• EXERCISE OBJECTIVE
The data below holds a line containing "match pull_floor fh" and a line containing "let! out := mor"; please quote exactly those two lines and every line between them, and nothing else.

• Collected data
= Beginning of Section =

(** The candidates that may be preferred: held, or named by the conflict *)
Fixpoint eligible_candidates (conflict : option Conflict) (candidates : list string) : LM (list string) :=
  match candidates with
  | [] => mret_ []
  | h :: candidates =>
      let! b := GetBlockOrStaged e h in
      let keep_ := negb (bool_decide (b = None)) ||
                   match conflict with Some c => containsConflictHash (c_BlockHashes c) h | None => false end in
      let! rest := eligible_candidates conflict candidates in
      mret_ (if keep_ then h :: rest else rest)
  end.

(** The vote for the preferred candidate *)
Definition vote_preference (kp : KeyPair) (account prev pref : string) : NM unit :=
  let key := position_key account prev in
  let! existing := mor None (on_ledger (GetVote account prev (PubKeyHex kp))) in
  let prefChanged := match existing with
                     | Some x => negb (v_BlockHash x =?s pref) || v_Final x
                     | None => true end in
  let! due := (if prefChanged then mret_ true else backoff_over key) in
  if negb due then mret_ ()
  else
    let! v := buildVote kp account prev pref false in
    match v with
    | None => mret_ ()
    | Some v =>
        mor () (on_ledger (put_vote v)) ;!
        notify_quorum v ;!
        emit_vote v ;!
        stamp_revote key
    end.

Definition choose_and_vote (kp : KeyPair) (account prev : string) (seed : list string) : NM unit :=
  let! candidates := gatherCandidates account prev seed in
  if bool_decide (candidates = []) then mret_ ()
  else
    noteHeldCandidatesLocked account prev candidates ;!
    let! conflict := LGetConflictN V account prev in
    let! eligible := on_ledger (eligible_candidates conflict candidates) in
    if bool_decide (eligible = []) then mret_ ()
    else
      let! pref := mlift (lowestHash eligible) in
      let! prefBlock := on_ledger (GetBlockOrStaged e pref) in
      match prefBlock with
      | None => mret_ ()
      | Some prefBlock =>
          let! ready := on_ledger (depsFinalized prefBlock) in
          if negb ready then mret_ ()
          else
            vote_preference kp account prev pref ;!
            maybeLockLocked kp account prev pref
      end.

Definition castVoteLocked (account prev : string) (seed : list string) : NM unit :=
  match ve_keyPair V with
  | None => mret_ ()
  | Some kp =>
      let! w := on_ledger (GetVoteWeight e (Address kp)) in
      if w <=? 0 then mret_ ()
      else
        let! resolved := on_ledger (positionResolved account prev) in
        if resolved then mret_ ()
        else
          let! existing := mor None (on_ledger (GetVote account prev (PubKeyHex kp))) in
          match existing with
          | Some (mkVote _ _ _ _ _ true _ _ as x) => reemit_final kp account prev x
          | _ =>
              let! locked := mor None (on_ledger (GetFinalVote account prev)) in
              match locked with
              | Some locked => emitFinalLocked kp account prev locked
              | None => choose_and_vote kp account prev seed
              end
          end
  end.

(** The lock of a position serialises its votes; it is not state. *)
Definition CastVote (account prev : string) (seed : list string) : NM unit :=
  castVoteLocked account prev seed.

(** The timer of a stability window *)
Definition fire_redrive (key account prev : string) : NM unit :=
  let! n := mget in
  mmodify (with_redrive (delete key (pendingStabilityRedrive n)) (vm_closed n)) ;!
  if vm_closed n then mret_ () else CastVote account prev [].

Definition Close : NM unit := mmodify (with_redrive ∅ true).

(** ** Votes from the network *)

Definition verified_signature (v : Vote) : result bool :=
  let? pub := DecodePublicKey (v_RepPubKey v) in
  let? signingBytes := voteSigningBytes v in
  Ok (ed25519_Verify pub signingBytes (v_Signature v)).

Definition VerifyVoteSignature (v : Vote) : bool :=
  match verified_signature v with Ok ok => ok | Err _ => false end.

Definition timestamp_delta (v : Vote) : Z :=
  if Now e <? v_Timestamp v then i64_sub (v_Timestamp v) (Now e) else i64_sub (Now e) (v_Timestamp v).

(** [v.RepPubKey[:8]] of a key that has been decoded *)
Definition ValidateVote (v : Vote) : LM unit :=
  let! ok := mwrap (wrapf "ValidateVote: ") (mlift (verified_signature v)) in
  mfail_if (negb ok) (errorf "ValidateVote: signature verification failed") ;!
  let! weight := GetVoteWeight e (RepAccount v) in
  mfail_if (weight <=? 0)
    (errorf ("ValidateVote: representative " +:+ String.substring 0 8 (v_RepPubKey v) +:+ " has zero vote weight")) ;!
  mfail_if (v_Timestamp v <? 0) (errorf "ValidateVote: timestamp must not be negative") ;!
  mfail_if (voteWindowNanos <? timestamp_delta v)
    (errorf ("ValidateVote: timestamp out of range: delta=" +:+ Duration_String (timestamp_delta v))).

Definition isConflictNotFound (v : Vote) : LM bool :=
  match verified_signature v with
  | Err _ | Ok false => mret_ false
  | Ok true =>
      let! weight := GetVoteWeight e (RepAccount v) in
      if weight <=? 0 then mret_ false
      else if v_Timestamp v <? 0 then mret_ false
      else if voteWindowNanos <? timestamp_delta v then mret_ false
      else
        let! conflict := LGetConflict e (v_ConflictAccount v) (v_ConflictPrev v) in
        mret_ (bool_decide (conflict = None))
  end.

Definition bufferVote (v : Vote) : NM unit :=
  let key := position_key (v_ConflictAccount v) (v_ConflictPrev v) in
  let! m := mgets pendingVotes in
  let buffered := default [] (m !! key) in
  if maxPendingVotesPerConflict <=? zlen buffered then mret_ ()
  else mmodify (with_pendingVotes (<[key := buffered ++ [v]]> m)).

Definition receiveVoteInner (v : Vote) : NM unit :=
  let! existing := mwrap (wrapf "ReceiveVote: GetVote: ")
    (on_ledger (GetVote (v_ConflictAccount v) (v_ConflictPrev v) (v_RepPubKey v))) in
  match existing with
  | Some (mkVote _ _ _ _ _ true _ _) => mret_ ()
  | _ =>
      let! w := vote_weight (v_ConflictAccount v) (v_ConflictPrev v) (RepAccount v) in
      let v := with_weight w v in
      on_ledger (put_vote v) ;!
      mmodify (λ n, with_lastRevote
        (delete (position_key (v_ConflictAccount v) (v_ConflictPrev v)) (lastRevoteNanos n)) n) ;!
      notify_quorum v
  end.

Definition flushPendingVotes (account prev : string) : NM unit :=
  let key := position_key account prev in
  let! m := mgets pendingVotes in
  mmodify (with_pendingVotes (delete key m)) ;!
  mfor (λ v,
    mtry (on_ledger (ValidateVote v)) (λ r,
      match r with
      | Err _ => mret_ ()
      | Ok _ => mor () (receiveVoteInner v)
      end)) (default [] (m !! key)).

Definition reaffirmFromState (account prev : string) : NM unit :=
  match ve_keyPair V with
  | None => mret_ ()
  | Some kp =>
      if negb (ve_emitter V) then mret_ ()
      else
        let! w := on_ledger (GetVoteWeight e (Address kp)) in
        if w <=? 0 then mret_ ()
        else
          let key := position_key account prev in
          let! due := backoff_over key in
          if negb due then mret_ ()
          else
            stamp_revote key ;!
            let! winner := on_ledger (finalizedChildAt account prev) in
            if winner =?s "" then mret_ ()
            else
              let! fresh := buildVote kp account prev winner true in
              match fresh with Some v => emit_vote v | None => mret_ () end
  end.

Definition ReceiveVote (v : Vote) : NM unit :=
  let a := v_ConflictAccount v in let p := v_ConflictPrev v in
  mtry (on_ledger (ValidateVote v)) (λ r,
    match r with
    | Err err =>
        let! buffered := on_ledger (isConflictNotFound v) in
        if buffered then bufferVote v else mfail err
    | Ok _ =>
        let! resolved := on_ledger (positionResolved a p) in
        if resolved then reaffirmFromState a p
        else
          receiveVoteInner v ;!
          castVoteLocked a p []
    end).

(** ** Callbacks of the ledger *)

Definition OnConflict (c : Conflict) : NM unit :=
  if bool_decide (c_BlockHashes c = []) then mret_ ()
  else
    flushPendingVotes (c_AccountAddress c) (c_PreviousHash c) ;!
    castVoteLocked (c_AccountAddress c) (c_PreviousHash c) (c_BlockHashes c).

Definition OnBlockAdded (b : Block) : NM unit :=
  if b_Type b =?s BlockGenesis then mret_ ()
  else CastVote (b_Account b) (b_Previous b) [b_Hash b].

(** ** The sweep over the frontiers *)

Definition hasVoteWeight : NM bool :=
  match ve_keyPair V with
  | None => mret_ false
  | Some kp => let! w := on_ledger (GetVoteWeight e (Address kp)) in mret_ (0 <? w)
  end.

Definition evictStalePullStamps : NM unit :=
  mmodify (λ n, with_lastRevote
    (filter (λ kv, ¬ (HasPrefix kv.1 "pull|" = true ∧ kv.2 < i64_sub (Now e) pullStampTTL)) (lastRevoteNanos n)) n).

Definition pullVotesFor (account prev : string) : NM unit :=
  match ve_pull V with
  | None => mret_ ()
  | Some pull =>
      let key := "pull|" +:+ account +:+ "|" +:+ prev in
      let! due := backoff_over key in
      if negb due then mret_ ()
      else if negb (pull account prev) then mret_ ()
      else stamp_revote key
  end.

(** The first position from the final height on that is not the genesis block *)
Fixpoint pull_floor (i : nat) (chain : list Block) : option (nat * Block) :=
  match chain with
  | [] => None
  | b :: chain => if b_Type b =?s BlockGenesis then pull_floor (S i) chain else Some (i, b)
  end.

Definition pullChainVotes (account : string) (chain : list Block) (fh : nat) : NM unit :=
  match pull_floor fh (drop fh chain), last chain with
  | Some (floor, lo), Some hi =>
      (if bool_decide (S floor = length chain) then mret_ () else pullVotesFor account (b_Previous hi)) ;!
      pullVotesFor account (b_Previous lo)
  | _, _ => mret_ ()
  end.

Definition sweep_account (pullOnly : bool) (account : string) : NM unit :=
  let! fh := on_ledger (FinalHeight e account) in
  let! chain := on_ledger (GetChain account) in
  if pullOnly then pullChainVotes account chain (Z.to_nat fh)
  else
    mfor (λ b, if b_Type b =?s BlockGenesis then mret_ ()
               else CastVote account (b_Previous b) [b_Hash b]) (drop (Z.to_nat fh) chain).

(** The accounts come from a map; their order is that of the iteration. *)
Definition sweepFrontiersOnce : NM unit :=
  let! voting := hasVoteWeight in
  evictStalePullStamps ;!
  let! n := mget in
  mfor (sweep_account (negb voting)) (ve_order V (dom (frontiers (store (n_ledger n))))).

(** The votes a node serves for a position, with its own final vote for what it
    has finalized *)
Definition VotesForPosition (account prev : string) : NM (list Vote) :=
  let! out := mor [] (on_ledger (GetVotesByConflict V account prev)) in
  match ve_keyPair V with
  | None => mret_ out
  | Some kp =>
      let! w := on_ledger (GetVoteWeight e (Address kp)) in
      if w <=? 0 then mret_ out
      else
        let! winner := on_ledger (finalizedChildAt account prev) in
        if winner =?s "" then mret_ out
        else if existsb (λ v, (v_RepPubKey v =?s PubKeyHex kp) && v_Final v) out then mret_ out
        else
          let! fresh := buildVote kp account prev winner true in
          mret_ (match fresh with Some v => out ++ [v] | None => out end)
  end.
End vote.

= End of Section =

• EXERCISE OUTPUT
  match pull_floor fh (drop fh chain), last chain with
  | Some (floor, lo), Some hi =>
      (if bool_decide (S floor = length chain) then mret_ () else pullVotesFor account (b_Previous hi)) ;!
      pullVotesFor account (b_Previous lo)
  | _, _ => mret_ ()
  end.

Definition sweep_account (pullOnly : bool) (account : string) : NM unit :=
  let! fh := on_ledger (FinalHeight e account) in
  let! chain := on_ledger (GetChain account) in
  if pullOnly then pullChainVotes account chain (Z.to_nat fh)
  else
    mfor (λ b, if b_Type b =?s BlockGenesis then mret_ ()
               else CastVote account (b_Previous b) [b_Hash b]) (drop (Z.to_nat fh) chain).

(** The accounts come from a map; their order is that of the iteration. *)
Definition sweepFrontiersOnce : NM unit :=
  let! voting := hasVoteWeight in
  evictStalePullStamps ;!
  let! n := mget in
  mfor (sweep_account (negb voting)) (ve_order V (dom (frontiers (store (n_ledger n))))).

(** The votes a node serves for a position, with its own final vote for what it
    has finalized *)
Definition VotesForPosition (account prev : string) : NM (list Vote) :=
  let! out := mor [] (on_ledger (GetVotesByConflict V account prev)) in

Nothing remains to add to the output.